[Work instructions] Only the lines holding "Number" are wanted here; copy each from the listing.

[Exercise materials]
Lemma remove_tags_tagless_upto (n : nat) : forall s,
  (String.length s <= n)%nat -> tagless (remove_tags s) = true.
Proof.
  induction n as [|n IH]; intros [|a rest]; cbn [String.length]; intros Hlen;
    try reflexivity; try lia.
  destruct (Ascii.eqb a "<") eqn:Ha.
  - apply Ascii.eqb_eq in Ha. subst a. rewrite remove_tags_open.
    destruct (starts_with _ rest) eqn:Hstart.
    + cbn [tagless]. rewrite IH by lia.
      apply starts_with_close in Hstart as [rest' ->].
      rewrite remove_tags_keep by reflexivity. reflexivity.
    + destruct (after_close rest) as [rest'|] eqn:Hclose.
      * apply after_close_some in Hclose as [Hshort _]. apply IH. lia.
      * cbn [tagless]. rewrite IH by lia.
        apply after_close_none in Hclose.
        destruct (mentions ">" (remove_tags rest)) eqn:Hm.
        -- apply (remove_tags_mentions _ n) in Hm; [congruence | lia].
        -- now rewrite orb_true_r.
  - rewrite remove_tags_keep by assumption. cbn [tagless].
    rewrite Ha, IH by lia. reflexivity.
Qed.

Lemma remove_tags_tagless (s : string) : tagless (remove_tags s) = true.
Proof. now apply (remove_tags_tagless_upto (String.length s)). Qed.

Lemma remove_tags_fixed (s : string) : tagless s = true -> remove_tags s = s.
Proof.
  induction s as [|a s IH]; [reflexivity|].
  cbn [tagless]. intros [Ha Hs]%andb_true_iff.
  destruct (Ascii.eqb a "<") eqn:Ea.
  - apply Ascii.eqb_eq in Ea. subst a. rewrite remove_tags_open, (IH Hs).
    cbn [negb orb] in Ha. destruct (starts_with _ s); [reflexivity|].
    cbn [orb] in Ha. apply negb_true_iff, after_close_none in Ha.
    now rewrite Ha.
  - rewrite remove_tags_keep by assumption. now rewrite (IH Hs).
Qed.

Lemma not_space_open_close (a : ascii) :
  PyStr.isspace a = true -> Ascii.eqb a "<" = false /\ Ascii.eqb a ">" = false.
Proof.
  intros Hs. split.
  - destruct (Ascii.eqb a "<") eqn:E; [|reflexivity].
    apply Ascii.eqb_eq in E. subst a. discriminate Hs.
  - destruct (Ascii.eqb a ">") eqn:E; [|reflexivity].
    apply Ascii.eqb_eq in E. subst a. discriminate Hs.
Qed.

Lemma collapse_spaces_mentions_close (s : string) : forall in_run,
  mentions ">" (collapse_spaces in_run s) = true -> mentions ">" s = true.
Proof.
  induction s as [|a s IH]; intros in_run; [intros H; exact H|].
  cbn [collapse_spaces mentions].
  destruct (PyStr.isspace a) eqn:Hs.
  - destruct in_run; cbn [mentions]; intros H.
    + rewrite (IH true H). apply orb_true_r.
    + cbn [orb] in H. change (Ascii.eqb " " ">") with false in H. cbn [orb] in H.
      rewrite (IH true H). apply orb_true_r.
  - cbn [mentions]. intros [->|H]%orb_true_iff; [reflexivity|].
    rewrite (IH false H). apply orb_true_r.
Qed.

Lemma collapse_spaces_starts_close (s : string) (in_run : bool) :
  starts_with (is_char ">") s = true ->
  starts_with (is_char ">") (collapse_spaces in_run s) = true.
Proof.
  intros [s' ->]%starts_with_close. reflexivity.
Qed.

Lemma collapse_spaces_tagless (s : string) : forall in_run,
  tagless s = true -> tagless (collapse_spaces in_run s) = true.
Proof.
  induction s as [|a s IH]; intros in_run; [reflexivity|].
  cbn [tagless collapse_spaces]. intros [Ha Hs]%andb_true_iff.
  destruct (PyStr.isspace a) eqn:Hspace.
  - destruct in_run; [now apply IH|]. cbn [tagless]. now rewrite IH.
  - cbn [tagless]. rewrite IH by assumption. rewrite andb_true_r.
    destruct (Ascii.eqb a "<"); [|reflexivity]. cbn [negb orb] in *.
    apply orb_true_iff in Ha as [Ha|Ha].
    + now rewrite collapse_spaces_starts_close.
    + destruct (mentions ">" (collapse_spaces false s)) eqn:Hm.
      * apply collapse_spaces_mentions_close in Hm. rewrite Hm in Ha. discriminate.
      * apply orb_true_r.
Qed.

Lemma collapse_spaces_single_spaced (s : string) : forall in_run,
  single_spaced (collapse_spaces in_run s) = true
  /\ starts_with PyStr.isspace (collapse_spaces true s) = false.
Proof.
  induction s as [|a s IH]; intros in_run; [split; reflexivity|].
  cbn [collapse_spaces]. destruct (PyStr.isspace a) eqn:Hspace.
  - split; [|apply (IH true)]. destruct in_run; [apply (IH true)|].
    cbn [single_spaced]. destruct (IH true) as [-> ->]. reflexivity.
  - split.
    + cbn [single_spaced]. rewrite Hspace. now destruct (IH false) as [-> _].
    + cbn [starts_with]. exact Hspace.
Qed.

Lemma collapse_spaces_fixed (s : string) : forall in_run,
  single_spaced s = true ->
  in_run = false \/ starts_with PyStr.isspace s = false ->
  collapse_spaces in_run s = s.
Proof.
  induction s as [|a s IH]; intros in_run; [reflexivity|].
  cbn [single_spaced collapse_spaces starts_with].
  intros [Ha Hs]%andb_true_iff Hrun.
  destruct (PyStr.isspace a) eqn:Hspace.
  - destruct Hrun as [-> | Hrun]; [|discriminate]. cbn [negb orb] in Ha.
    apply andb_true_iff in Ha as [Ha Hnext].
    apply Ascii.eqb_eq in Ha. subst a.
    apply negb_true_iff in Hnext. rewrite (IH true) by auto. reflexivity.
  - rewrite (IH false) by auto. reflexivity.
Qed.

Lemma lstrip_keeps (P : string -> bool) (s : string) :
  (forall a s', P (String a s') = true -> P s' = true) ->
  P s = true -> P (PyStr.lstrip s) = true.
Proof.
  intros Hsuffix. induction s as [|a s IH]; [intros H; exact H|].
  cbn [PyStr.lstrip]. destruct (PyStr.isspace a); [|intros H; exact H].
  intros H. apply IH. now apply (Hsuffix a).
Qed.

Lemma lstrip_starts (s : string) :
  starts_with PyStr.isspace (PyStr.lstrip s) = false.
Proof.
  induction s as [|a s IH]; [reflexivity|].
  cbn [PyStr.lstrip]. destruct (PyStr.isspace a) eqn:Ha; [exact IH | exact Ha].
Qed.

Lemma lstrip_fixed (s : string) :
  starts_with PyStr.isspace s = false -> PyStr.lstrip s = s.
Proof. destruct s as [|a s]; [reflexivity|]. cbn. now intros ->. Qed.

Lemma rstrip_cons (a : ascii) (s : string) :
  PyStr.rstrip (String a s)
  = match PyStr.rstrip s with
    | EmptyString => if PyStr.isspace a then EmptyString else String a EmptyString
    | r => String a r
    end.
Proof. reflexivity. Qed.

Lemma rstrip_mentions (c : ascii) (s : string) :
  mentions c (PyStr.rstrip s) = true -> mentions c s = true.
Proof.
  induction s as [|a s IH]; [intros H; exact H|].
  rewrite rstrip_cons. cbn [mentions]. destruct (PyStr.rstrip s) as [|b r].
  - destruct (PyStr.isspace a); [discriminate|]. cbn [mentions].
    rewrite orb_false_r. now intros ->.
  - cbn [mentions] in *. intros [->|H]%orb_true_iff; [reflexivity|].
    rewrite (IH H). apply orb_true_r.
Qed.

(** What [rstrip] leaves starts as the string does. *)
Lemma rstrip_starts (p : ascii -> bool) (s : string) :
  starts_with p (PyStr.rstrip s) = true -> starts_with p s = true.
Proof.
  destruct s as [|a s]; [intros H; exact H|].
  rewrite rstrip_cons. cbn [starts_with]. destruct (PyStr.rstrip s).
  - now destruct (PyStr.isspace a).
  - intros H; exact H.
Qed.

--

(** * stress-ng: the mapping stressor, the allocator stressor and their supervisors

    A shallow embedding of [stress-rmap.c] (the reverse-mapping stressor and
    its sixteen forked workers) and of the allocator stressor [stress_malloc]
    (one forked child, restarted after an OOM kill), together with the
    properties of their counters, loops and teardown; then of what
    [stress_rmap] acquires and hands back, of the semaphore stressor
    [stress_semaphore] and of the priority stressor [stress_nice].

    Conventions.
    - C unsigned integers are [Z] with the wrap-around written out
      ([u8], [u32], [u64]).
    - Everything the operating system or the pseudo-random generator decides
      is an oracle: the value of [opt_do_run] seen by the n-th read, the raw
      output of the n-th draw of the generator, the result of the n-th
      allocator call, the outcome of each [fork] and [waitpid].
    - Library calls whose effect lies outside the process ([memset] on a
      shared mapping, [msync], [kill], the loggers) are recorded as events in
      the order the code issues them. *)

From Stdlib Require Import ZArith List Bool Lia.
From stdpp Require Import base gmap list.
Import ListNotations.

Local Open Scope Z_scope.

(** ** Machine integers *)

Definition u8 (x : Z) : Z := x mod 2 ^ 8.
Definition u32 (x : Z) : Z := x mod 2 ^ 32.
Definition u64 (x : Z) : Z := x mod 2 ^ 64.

* * *

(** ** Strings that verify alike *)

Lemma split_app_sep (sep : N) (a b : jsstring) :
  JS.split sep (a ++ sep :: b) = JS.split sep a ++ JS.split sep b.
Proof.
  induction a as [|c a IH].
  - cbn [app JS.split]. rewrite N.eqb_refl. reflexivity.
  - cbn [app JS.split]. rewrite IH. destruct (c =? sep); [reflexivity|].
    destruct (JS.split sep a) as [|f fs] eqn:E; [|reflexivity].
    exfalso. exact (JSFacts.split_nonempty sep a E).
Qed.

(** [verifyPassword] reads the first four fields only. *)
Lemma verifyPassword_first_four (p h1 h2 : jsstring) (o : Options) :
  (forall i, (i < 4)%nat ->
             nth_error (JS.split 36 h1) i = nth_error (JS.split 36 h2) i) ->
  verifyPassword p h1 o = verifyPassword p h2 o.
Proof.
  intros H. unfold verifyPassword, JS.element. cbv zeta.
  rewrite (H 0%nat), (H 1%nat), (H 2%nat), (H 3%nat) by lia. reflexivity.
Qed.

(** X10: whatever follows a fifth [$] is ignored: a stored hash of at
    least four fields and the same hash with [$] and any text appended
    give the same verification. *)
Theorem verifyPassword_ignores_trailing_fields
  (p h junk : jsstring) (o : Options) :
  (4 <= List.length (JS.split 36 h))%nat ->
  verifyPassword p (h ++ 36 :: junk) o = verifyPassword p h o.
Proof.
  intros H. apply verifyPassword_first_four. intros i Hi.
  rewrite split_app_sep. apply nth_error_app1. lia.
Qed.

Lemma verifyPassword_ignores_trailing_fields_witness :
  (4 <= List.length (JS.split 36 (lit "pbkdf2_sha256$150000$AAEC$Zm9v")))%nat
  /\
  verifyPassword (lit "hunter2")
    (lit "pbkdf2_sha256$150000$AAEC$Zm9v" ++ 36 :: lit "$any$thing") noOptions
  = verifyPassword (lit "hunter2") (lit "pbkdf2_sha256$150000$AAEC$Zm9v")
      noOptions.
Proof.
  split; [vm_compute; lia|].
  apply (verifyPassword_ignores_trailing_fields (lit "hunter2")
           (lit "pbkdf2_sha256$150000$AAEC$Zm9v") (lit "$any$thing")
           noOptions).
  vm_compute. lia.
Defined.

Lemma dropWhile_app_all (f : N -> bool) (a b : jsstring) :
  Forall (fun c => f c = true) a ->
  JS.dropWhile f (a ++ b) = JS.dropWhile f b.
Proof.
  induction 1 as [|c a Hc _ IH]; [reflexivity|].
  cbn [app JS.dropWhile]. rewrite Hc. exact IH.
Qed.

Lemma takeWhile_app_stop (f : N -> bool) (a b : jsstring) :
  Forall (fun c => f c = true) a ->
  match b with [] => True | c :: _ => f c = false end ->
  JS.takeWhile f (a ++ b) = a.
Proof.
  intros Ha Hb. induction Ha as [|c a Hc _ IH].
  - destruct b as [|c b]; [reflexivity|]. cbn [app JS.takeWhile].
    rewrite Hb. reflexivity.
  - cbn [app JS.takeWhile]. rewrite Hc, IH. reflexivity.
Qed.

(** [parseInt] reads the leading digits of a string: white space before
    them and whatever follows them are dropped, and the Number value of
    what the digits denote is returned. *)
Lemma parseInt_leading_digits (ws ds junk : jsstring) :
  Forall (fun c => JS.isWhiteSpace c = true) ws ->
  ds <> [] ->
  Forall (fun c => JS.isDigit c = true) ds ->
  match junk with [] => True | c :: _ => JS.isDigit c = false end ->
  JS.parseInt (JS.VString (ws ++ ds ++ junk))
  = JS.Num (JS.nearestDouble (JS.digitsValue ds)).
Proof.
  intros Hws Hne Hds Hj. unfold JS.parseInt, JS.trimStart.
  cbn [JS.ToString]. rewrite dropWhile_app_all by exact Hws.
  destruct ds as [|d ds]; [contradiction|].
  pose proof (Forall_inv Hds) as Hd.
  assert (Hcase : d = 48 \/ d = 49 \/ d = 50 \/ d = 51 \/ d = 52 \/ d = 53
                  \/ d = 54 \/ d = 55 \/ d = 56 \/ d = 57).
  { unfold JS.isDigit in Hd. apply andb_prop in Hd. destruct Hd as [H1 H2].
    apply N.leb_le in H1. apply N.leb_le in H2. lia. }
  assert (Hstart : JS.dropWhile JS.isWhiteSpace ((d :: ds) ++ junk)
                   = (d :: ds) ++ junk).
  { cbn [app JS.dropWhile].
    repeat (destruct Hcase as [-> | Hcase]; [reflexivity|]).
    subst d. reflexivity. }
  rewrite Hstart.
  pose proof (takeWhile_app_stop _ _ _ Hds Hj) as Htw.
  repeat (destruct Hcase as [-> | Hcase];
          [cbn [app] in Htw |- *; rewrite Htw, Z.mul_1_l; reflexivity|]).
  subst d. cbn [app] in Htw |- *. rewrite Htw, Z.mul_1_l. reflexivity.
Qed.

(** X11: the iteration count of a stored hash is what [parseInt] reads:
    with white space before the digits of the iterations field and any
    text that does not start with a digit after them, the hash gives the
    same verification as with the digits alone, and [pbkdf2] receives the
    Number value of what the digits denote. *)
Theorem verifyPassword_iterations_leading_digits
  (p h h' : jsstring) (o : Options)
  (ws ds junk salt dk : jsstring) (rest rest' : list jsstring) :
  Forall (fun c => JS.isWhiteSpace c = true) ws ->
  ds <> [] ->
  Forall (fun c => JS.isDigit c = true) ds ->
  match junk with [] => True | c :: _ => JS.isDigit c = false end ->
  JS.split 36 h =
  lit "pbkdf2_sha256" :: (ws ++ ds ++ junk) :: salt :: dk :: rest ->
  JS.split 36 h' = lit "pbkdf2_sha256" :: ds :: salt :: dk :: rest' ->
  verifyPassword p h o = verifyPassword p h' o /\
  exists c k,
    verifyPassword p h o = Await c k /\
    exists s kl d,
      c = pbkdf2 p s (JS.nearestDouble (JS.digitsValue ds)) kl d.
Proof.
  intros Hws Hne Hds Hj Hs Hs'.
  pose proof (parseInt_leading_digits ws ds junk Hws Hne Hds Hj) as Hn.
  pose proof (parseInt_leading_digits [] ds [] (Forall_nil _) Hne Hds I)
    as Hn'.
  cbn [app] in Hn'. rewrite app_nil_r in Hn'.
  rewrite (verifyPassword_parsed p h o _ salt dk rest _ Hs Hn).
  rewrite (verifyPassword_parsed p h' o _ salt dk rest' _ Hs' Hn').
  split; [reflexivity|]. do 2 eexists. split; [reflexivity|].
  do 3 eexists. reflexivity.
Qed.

[Written solution]
    them and whatever follows them are dropped, and the Number value of
    Number value of what the digits denote. *)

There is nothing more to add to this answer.